▸ Work request
Every line between the top of the data below and the line with "From Stdlib Require Import ZArith List Lia.", both ends included, must be retyped exactly.

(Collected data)
(* ===== verification/GtpMembers.v ===== *)
(** The information elements as members of messages: each element of GtpIes1-3,
    GtpIesVar, GtpIesSub and GtpImsi has a header, and its decoder consumes, on any bytes,
    the header and the length the header announces. *)

From Stdlib Require Import ZArith List Lia.
From S2P Require Import Prelude EncDecBits WireFormat IeFormat GtpDefs.
From S2P Require Import GtpIes1 GtpIes2 GtpIes3 GtpIesVar GtpIesSub GtpImsi GtpMessage.
Import ListNotations.
Open Scope Z_scope.

Ltac solve_member :=
  [> intros ?; eexists; reflexivity | reflexivity | unfold ie_decode; solve_consumes].

#[global] Instance gtp_umts_key_and_quintuplets_ie_member : IeMember gtp_umts_key_and_quintuplets_ie.gtp_umts_key_and_quintuplets_ie_t.
Proof.
  refine {| member_format := wire_format_ie gtp_umts_key_and_quintuplets_ie.gtp_umts_key_and_quintuplets_ie_format; member_header := gtp_umts_key_and_quintuplets_ie.header |};
    solve_member.
Defined.

#[global] Instance gtp_channel_needed_ie_member : IeMember gtp_channel_needed_ie.gtp_channel_needed_ie_t.
Proof.
  refine {| member_format := wire_format_ie gtp_channel_needed_ie.gtp_channel_needed_ie_format; member_header := gtp_channel_needed_ie.header |};
    solve_member.
Defined.

#[global] Instance gtp_rfsp_index_ie_member : IeMember gtp_rfsp_index_ie.gtp_rfsp_index_ie_t.
Proof.
  refine {| member_format := wire_format_ie gtp_rfsp_index_ie.gtp_rfsp_index_ie_format; member_header := gtp_rfsp_index_ie.header |};
    solve_member.
Defined.

#[global] Instance gtp_guti_ie_member : IeMember gtp_guti_ie.gtp_guti_ie_t.
Proof.
  refine {| member_format := wire_format_ie gtp_guti_ie.gtp_guti_ie_format; member_header := gtp_guti_ie.header |};
    solve_member.
Defined.

#[global] Instance gtp_eps_bearer_id_ie_member : IeMember gtp_eps_bearer_id_ie.gtp_eps_bearer_id_ie_t.
Proof.
  refine {| member_format := wire_format_ie gtp_eps_bearer_id_ie.gtp_eps_bearer_id_ie_format; member_header := gtp_eps_bearer_id_ie.header |};
    solve_member.
Defined.
(* ===== verification/GtpGroupedIes.v ===== *)
(** The grouped information elements of libgtpv2c.

    Each structure of gtp_messages.h is a module: the members, their types, the
    order in which [encode_X] (gtp_messages_encoder.c) visits them, and the
    table of branches of [decode_X] (gtp_messages_decoder.c). *)

From Stdlib Require Import ZArith List Arith.
From S2P Require Import Prelude WireFormat IeFormat GtpDefs.
From S2P Require Import GtpIes1 GtpIes2 GtpIes3 GtpIesVar GtpIesSub GtpImsi.
From S2P Require Import GtpMessage GtpGrouped GtpMembers.
Import ListNotations.
Open Scope Z_scope.

(** ** [gtp_ctxt_acknowledge__bearer_ctxt_ie] *)

Module gtp_ctxt_acknowledge__bearer_ctxt_ie.

Inductive gtp_ctxt_acknowledge__bearer_ctxt_ie_member :=
| eps_bearer_id
| fwdng_fteid.

Definition gtp_ctxt_acknowledge__bearer_ctxt_ie_eq_dec (f g : gtp_ctxt_acknowledge__bearer_ctxt_ie_member) : {f = g} + {f <> g}.
Proof. decide equality. Defined.

Definition gtp_ctxt_acknowledge__bearer_ctxt_ie_type (f : gtp_ctxt_acknowledge__bearer_ctxt_ie_member) : Type :=
  match f with
  | eps_bearer_id => gtp_eps_bearer_id_ie.gtp_eps_bearer_id_ie_t
  | fwdng_fteid => gtp_fully_qual_tunn_endpt_idnt_ie.gtp_fully_qual_tunn_endpt_idnt_ie_t
  end.

Definition gtp_ctxt_acknowledge__bearer_ctxt_ie_ie (f : gtp_ctxt_acknowledge__bearer_ctxt_ie_member) : IeMember (gtp_ctxt_acknowledge__bearer_ctxt_ie_type f) :=
  match f with
  | eps_bearer_id => gtp_eps_bearer_id_ie_member
  | fwdng_fteid => gtp_fully_qual_tunn_endpt_idnt_ie_member
  end.

Definition gtp_ctxt_acknowledge__bearer_ctxt_ie_sig : signature :=
  Signature gtp_ctxt_acknowledge__bearer_ctxt_ie_member gtp_ctxt_acknowledge__bearer_ctxt_ie_eq_dec gtp_ctxt_acknowledge__bearer_ctxt_ie_type gtp_ctxt_acknowledge__bearer_ctxt_ie_ie
    Empty_set no_counter_eq_dec.
Canonical Structure gtp_ctxt_acknowledge__bearer_ctxt_ie_sig.

Definition gtp_ctxt_acknowledge__bearer_ctxt_ie_t : Type := grouped gtp_ctxt_acknowledge__bearer_ctxt_ie_sig.

Definition encode_gtp_ctxt_acknowledge__bearer_ctxt_ie_order : list (visit gtp_ctxt_acknowledge__bearer_ctxt_ie_sig) :=
  [One eps_bearer_id; One fwdng_fteid].

Definition encode_gtp_ctxt_acknowledge__bearer_ctxt_ie (value : gtp_ctxt_acknowledge__bearer_ctxt_ie_t) (buf : Z) : enc Z :=
  encode_grouped encode_gtp_ctxt_acknowledge__bearer_ctxt_ie_order value buf.

Definition decode_gtp_ctxt_acknowledge__bearer_ctxt_ie_table : list (branch gtp_ctxt_acknowledge__bearer_ctxt_ie_sig) :=
  [(GTP_IE_EPS_BEARER_ID, Some GTP_IE_INSTANCE_ZERO, Into eps_bearer_id);
   (GTP_IE_FULLY_QUAL_TUNN_ENDPT_IDNT, Some GTP_IE_INSTANCE_ZERO, Into fwdng_fteid)].

Definition decode_gtp_ctxt_acknowledge__bearer_ctxt_ie (m : bytes) (buf : Z) (value : gtp_ctxt_acknowledge__bearer_ctxt_ie_t)
  : option (Z * gtp_ctxt_acknowledge__bearer_ctxt_ie_t) :=
  decode_grouped decode_gtp_ctxt_acknowledge__bearer_ctxt_ie_table m buf value.

#[global] Instance gtp_ctxt_acknowledge__bearer_ctxt_ie_member_ie : IeMember gtp_ctxt_acknowledge__bearer_ctxt_ie_t :=
  grouped_member encode_gtp_ctxt_acknowledge__bearer_ctxt_ie_order decode_gtp_ctxt_acknowledge__bearer_ctxt_ie_table.

End gtp_ctxt_acknowledge__bearer_ctxt_ie.

(** ** [gtp_del_bearer_request__overload_ctl_info_ie] *)

Module gtp_del_bearer_request__overload_ctl_info_ie.

Inductive gtp_del_bearer_request__overload_ctl_info_ie_member :=
| ovrld_ctl_seqn_nbr
| ovrld_reduction_metric
| prd_of_validity
| apn.

Definition gtp_del_bearer_request__overload_ctl_info_ie_eq_dec (f g : gtp_del_bearer_request__overload_ctl_info_ie_member) : {f = g} + {f <> g}.
Proof. decide equality. Defined.

Definition gtp_del_bearer_request__overload_ctl_info_ie_type (f : gtp_del_bearer_request__overload_ctl_info_ie_member) : Type :=
  match f with
  | ovrld_ctl_seqn_nbr => gtp_sequence_number_ie.gtp_sequence_number_ie_t
  | ovrld_reduction_metric => gtp_metric_ie.gtp_metric_ie_t
  | prd_of_validity => gtp_epc_timer_ie.gtp_epc_timer_ie_t
  | apn => gtp_acc_pt_name_ie.gtp_acc_pt_name_ie_t
  end.

Definition gtp_del_bearer_request__overload_ctl_info_ie_ie (f : gtp_del_bearer_request__overload_ctl_info_ie_member) : IeMember (gtp_del_bearer_request__overload_ctl_info_ie_type f) :=
  match f with
  | ovrld_ctl_seqn_nbr => gtp_sequence_number_ie_member
  | ovrld_reduction_metric => gtp_metric_ie_member
  | prd_of_validity => gtp_epc_timer_ie_member
  | apn => gtp_acc_pt_name_ie_member
  end.
Lemma counters_of_one x c : In c (counters_of table [x]) <-> n_kept x = true /\ counter_of table x = Some c.
Proof.
  unfold counters_of. cbn [flat_map]. rewrite app_nil_r. destruct (n_kept x), (counter_of table x) as [d|]; cbn;
    split; try tauto; try (intros [H|[]]; subst; auto); intros [H1 H2]; try congruence. injection H2 as <-. auto.
Qed.

Lemma routed_all l : forall n,
  forallb (fun x => negb (n_kept x) || leads_back table x) l = true -> NoDup (counters_of table l) ->
  Forall (well_labelled ies counts) l -> flatten counts (map n_visit l) <> None ->
  (forall c, In c (counters_of table l) -> n c = 0) ->
  exists n', routed table ies (flat_map (sent_by ies counts) l) n = Some n'
    /\ (forall x c, In x l -> n_kept x = true -> counter_of table x = Some c ->
          n' c = Z.of_nat (length (sent_by ies counts x)))
    /\ forall d, ~ In d (counters_of table l) -> n' d = n d.
Proof.
  induction l as [|x l IH]; intros n Hb Hn Hw Hfl Hz; cbn [flat_map].
  { exists n. split; [reflexivity|]. split; [intros ? ? [] | reflexivity]. }
  rewrite counters_of_cons in *. cbn [forallb] in Hb. apply andb_true_iff in Hb. destruct Hb as [Hx Hb].
  inversion_clear Hw as [|? ? Hwx Hwl]. apply NoDup_app_remove_l in Hn as Hnl.
  destruct (flatten_cons x l Hfl) as [Hfl' Hcap].
  destruct (routed_visit x n) as (n1 & E1 & Hc1 & Ho1); auto.
  { intros Hk. rewrite Hk in Hx. exact Hx. }
  { intros c Hk Hc. apply Hz, in_or_app. left. apply counters_of_one. auto. }
  assert (Hout : forall d, ~ In d (counters_of table [x]) -> n1 d = n d).
  { intros d Hd. apply Ho1. intros Hk Hc. apply Hd, counters_of_one. auto. }
  assert (Hdis : forall d, In d (counters_of table [x]) -> In d (counters_of table l) -> False).
  { clear -Hn. induction (counters_of table [x]) as [|y m IHm]; cbn in *; [tauto|]. inversion_clear Hn as [|? ? Hy Hm].
    intros d [->|Hd] Hin; [apply Hy, in_or_app; auto | eapply IHm; eauto]. }
  destruct (IH n1 Hb Hnl Hwl Hfl') as (n2 & E2 & Hc2 & Ho2).
  { intros c Hc. rewrite Hout; [apply Hz, in_or_app; auto|]. intros Hx'. eapply Hdis; eauto. }
  exists n2. rewrite routed_app, E1. split; [exact E2|]. split.
  - intros y c [<-|Hy] Hk Hc; [|eapply Hc2; eauto]. rewrite Ho2; [apply Hc1; assumption|].
    intros Hin. eapply Hdis; [|exact Hin]. apply counters_of_one. auto.
  - intros d Hd. rewrite in_app_iff in Hd. rewrite Ho2 by tauto. apply Hout. tauto.
Qed.

(** No member is sent twice. *)
Lemma sent_incl x :
  match n_visit x with One _ => True | Many upto _ cap => (Z.to_nat (upto counts) <= cap)%nat end ->
  incl (sent_by ies counts x) (members_of (n_visit x)).
Proof.
  unfold sent_by. destruct (n_visit x) as [f|upto f cap]; cbn [members_of]; intros Hcap y [Hy _]%filter_In; [exact Hy|].
  apply in_map_iff in Hy. destruct Hy as (j & <- & Hj%in_seq). apply in_map, in_seq. lia.
Qed.
(* ===== verification/GtpMessages1.v ===== *)
(** The messages of libgtpv2c, part 1 of 2.

    Each structure of gtp_messages.h is a module: the members, their types, the
    order in which [encode_X] (gtp_messages_encoder.c) visits them, and the
    table of branches of [decode_X] (gtp_messages_decoder.c). *)

From Stdlib Require Import ZArith List Arith.
From S2P Require Import Prelude WireFormat IeFormat GtpDefs.
From S2P Require Import GtpIes1 GtpIes2 GtpIes3 GtpIesVar GtpIesSub GtpImsi.
From S2P Require Import GtpMessage GtpGrouped GtpMembers GtpGroupedIes.
Import ListNotations.
Open Scope Z_scope.

(** ** [detach_ack] *)

Module detach_ack.

Inductive detach_ack_member :=
| cause
| recovery
| priv_ext.

Definition detach_ack_eq_dec (f g : detach_ack_member) : {f = g} + {f <> g}.
Proof. decide equality. Defined.

Definition detach_ack_type (f : detach_ack_member) : Type :=
  match f with
  | cause => gtp_cause_ie.gtp_cause_ie_t
  | recovery => gtp_recovery_ie.gtp_recovery_ie_t
  | priv_ext => gtp_priv_ext_ie.gtp_priv_ext_ie_t
  end.

Definition detach_ack_ie (f : detach_ack_member) : IeMember (detach_ack_type f) :=
  match f with
  | cause => gtp_cause_ie_member
  | recovery => gtp_recovery_ie_member
  | priv_ext => gtp_priv_ext_ie_member
  end.

Definition detach_ack_sig : signature :=
  Signature detach_ack_member detach_ack_eq_dec detach_ack_type detach_ack_ie
    Empty_set no_counter_eq_dec.
Canonical Structure detach_ack_sig.

Definition detach_ack_t : Type := message detach_ack_sig.

Definition encode_detach_ack_order : list (visit detach_ack_sig) :=
  [One cause; One recovery; One priv_ext].

Definition encode_detach_ack (value : detach_ack_t) (buf : Z) : enc Z :=
  encode_message encode_detach_ack_order value buf.

Definition decode_detach_ack_table : list (branch detach_ack_sig) :=
  [(GTP_IE_CAUSE, Some GTP_IE_INSTANCE_ZERO, Into cause);
   (GTP_IE_RECOVERY, Some GTP_IE_INSTANCE_ZERO, Into recovery);
   (GTP_IE_PRIV_EXT, None, Into priv_ext)].

Definition decode_detach_ack (fuel : nat) (m : bytes) (buf : Z) (value : detach_ack_t)
  : outcome (Z * detach_ack_t) :=
  decode_message decode_detach_ack_table [] false fuel m buf value.

End detach_ack.

(** ** [dnlnk_data_notif_ack] *)

Module dnlnk_data_notif_ack.

Inductive dnlnk_data_notif_ack_member :=
| cause
| data_notif_delay
| recovery
| dl_low_priority_traffic_thrtlng
| imsi
| dl_buffering_dur
| dl_buffering_suggested_pckt_cnt
| priv_ext.

Definition dnlnk_data_notif_ack_eq_dec (f g : dnlnk_data_notif_ack_member) : {f = g} + {f <> g}.
Proof. decide equality. Defined.

Definition dnlnk_data_notif_ack_type (f : dnlnk_data_notif_ack_member) : Type :=
  match f with
  | cause => gtp_cause_ie.gtp_cause_ie_t
  | data_notif_delay => gtp_delay_value_ie.gtp_delay_value_ie_t
  | recovery => gtp_recovery_ie.gtp_recovery_ie_t
  | dl_low_priority_traffic_thrtlng => gtp_throttling_ie.gtp_throttling_ie_t
  | imsi => gtp_imsi_ie.gtp_imsi_ie_t
  | dl_buffering_dur => gtp_epc_timer_ie.gtp_epc_timer_ie_t
  | dl_buffering_suggested_pckt_cnt => gtp_integer_number_ie.gtp_integer_number_ie_t
  | priv_ext => gtp_priv_ext_ie.gtp_priv_ext_ie_t
  end.

Definition dnlnk_data_notif_ack_ie (f : dnlnk_data_notif_ack_member) : IeMember (dnlnk_data_notif_ack_type f) :=
  match f with
  | cause => gtp_cause_ie_member
  | data_notif_delay => gtp_delay_value_ie_member
  | recovery => gtp_recovery_ie_member
  | dl_low_priority_traffic_thrtlng => gtp_throttling_ie_member
  | imsi => gtp_imsi_ie_member
  | dl_buffering_dur => gtp_epc_timer_ie_member
  | dl_buffering_suggested_pckt_cnt => gtp_integer_number_ie_member
  | priv_ext => gtp_priv_ext_ie_member
  end.

Definition dnlnk_data_notif_ack_sig : signature :=
  Signature dnlnk_data_notif_ack_member dnlnk_data_notif_ack_eq_dec dnlnk_data_notif_ack_type dnlnk_data_notif_ack_ie
    Empty_set no_counter_eq_dec.
Canonical Structure dnlnk_data_notif_ack_sig.

Definition dnlnk_data_notif_ack_t : Type := message dnlnk_data_notif_ack_sig.

Definition encode_dnlnk_data_notif_ack_order : list (visit dnlnk_data_notif_ack_sig) :=
  [One cause; One data_notif_delay; One recovery; One dl_low_priority_traffic_thrtlng; One imsi;
   One dl_buffering_dur; One dl_buffering_suggested_pckt_cnt; One priv_ext].

Definition encode_dnlnk_data_notif_ack (value : dnlnk_data_notif_ack_t) (buf : Z) : enc Z :=
  encode_message encode_dnlnk_data_notif_ack_order value buf.

Definition decode_dnlnk_data_notif_ack_table : list (branch dnlnk_data_notif_ack_sig) :=
  [(GTP_IE_CAUSE, Some GTP_IE_INSTANCE_ZERO, Into cause);
   (GTP_IE_DELAY_VALUE, Some GTP_IE_INSTANCE_ZERO, Into data_notif_delay);
   (GTP_IE_RECOVERY, Some GTP_IE_INSTANCE_ZERO, Into recovery);
   (GTP_IE_THROTTLING, Some GTP_IE_INSTANCE_ZERO, Into dl_low_priority_traffic_thrtlng);
   (GTP_IE_IMSI, Some GTP_IE_INSTANCE_ZERO, Into imsi);
   (GTP_IE_EPC_TIMER, Some GTP_IE_INSTANCE_ZERO, Into dl_buffering_dur);
   (GTP_IE_INTEGER_NUMBER, Some GTP_IE_INSTANCE_ZERO, Into dl_buffering_suggested_pckt_cnt);
   (GTP_IE_PRIV_EXT, None, Into priv_ext)].

Definition decode_dnlnk_data_notif_ack (fuel : nat) (m : bytes) (buf : Z) (value : dnlnk_data_notif_ack_t)
  : outcome (Z * dnlnk_data_notif_ack_t) :=
  decode_message decode_dnlnk_data_notif_ack_table [] false fuel m buf value.

End dnlnk_data_notif_ack.

(** ** [reloc_cncl_rsp] *)

Module reloc_cncl_rsp.

Inductive reloc_cncl_rsp_member :=
| cause
| priv_ext.

Definition reloc_cncl_rsp_eq_dec (f g : reloc_cncl_rsp_member) : {f = g} + {f <> g}.
Proof. decide equality. Defined.

Definition reloc_cncl_rsp_type (f : reloc_cncl_rsp_member) : Type :=
  match f with
  | cause => gtp_cause_ie.gtp_cause_ie_t
  | priv_ext => gtp_priv_ext_ie.gtp_priv_ext_ie_t
  end.

Definition reloc_cncl_rsp_ie (f : reloc_cncl_rsp_member) : IeMember (reloc_cncl_rsp_type f) :=
  match f with
  | cause => gtp_cause_ie_member
  | priv_ext => gtp_priv_ext_ie_member
  end.

Definition reloc_cncl_rsp_sig : signature :=
  Signature reloc_cncl_rsp_member reloc_cncl_rsp_eq_dec reloc_cncl_rsp_type reloc_cncl_rsp_ie
    Empty_set no_counter_eq_dec.
Canonical Structure reloc_cncl_rsp_sig.

Definition reloc_cncl_rsp_t : Type := message reloc_cncl_rsp_sig.

Definition encode_reloc_cncl_rsp_order : list (visit reloc_cncl_rsp_sig) :=
  [One cause; One priv_ext].

Definition encode_reloc_cncl_rsp (value : reloc_cncl_rsp_t) (buf : Z) : enc Z :=
  encode_message encode_reloc_cncl_rsp_order value buf.

Definition decode_reloc_cncl_rsp_table : list (branch reloc_cncl_rsp_sig) :=
  [(GTP_IE_CAUSE, Some GTP_IE_INSTANCE_ZERO, Into cause);
   (GTP_IE_PRIV_EXT, None, Into priv_ext)].

Definition decode_reloc_cncl_rsp (fuel : nat) (m : bytes) (buf : Z) (value : reloc_cncl_rsp_t)
  : outcome (Z * reloc_cncl_rsp_t) :=
  decode_message decode_reloc_cncl_rsp_table [] false fuel m buf value.

End reloc_cncl_rsp.

(** ** [fwd_reloc_cmplt_ack] *)

Module fwd_reloc_cmplt_ack.

Inductive fwd_reloc_cmplt_ack_member :=
| cause
| recovery
| secdry_rat_usage_data_rpt
| priv_ext.

Definition fwd_reloc_cmplt_ack_eq_dec (f g : fwd_reloc_cmplt_ack_member) : {f = g} + {f <> g}.
Proof. decide equality. Defined.

Definition fwd_reloc_cmplt_ack_type (f : fwd_reloc_cmplt_ack_member) : Type :=
  match f with
  | cause => gtp_cause_ie.gtp_cause_ie_t
  | recovery => gtp_recovery_ie.gtp_recovery_ie_t
  | secdry_rat_usage_data_rpt => gtp_secdry_rat_usage_data_rpt_ie.gtp_secdry_rat_usage_data_rpt_ie_t
  | priv_ext => gtp_priv_ext_ie.gtp_priv_ext_ie_t
  end.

▸ Task response
(* ===== verification/GtpMembers.v ===== *)
(** The information elements as members of messages: each element of GtpIes1-3,
    GtpIesVar, GtpIesSub and GtpImsi has a header, and its decoder consumes, on any bytes,
    the header and the length the header announces. *)

From Stdlib Require Import ZArith List Lia.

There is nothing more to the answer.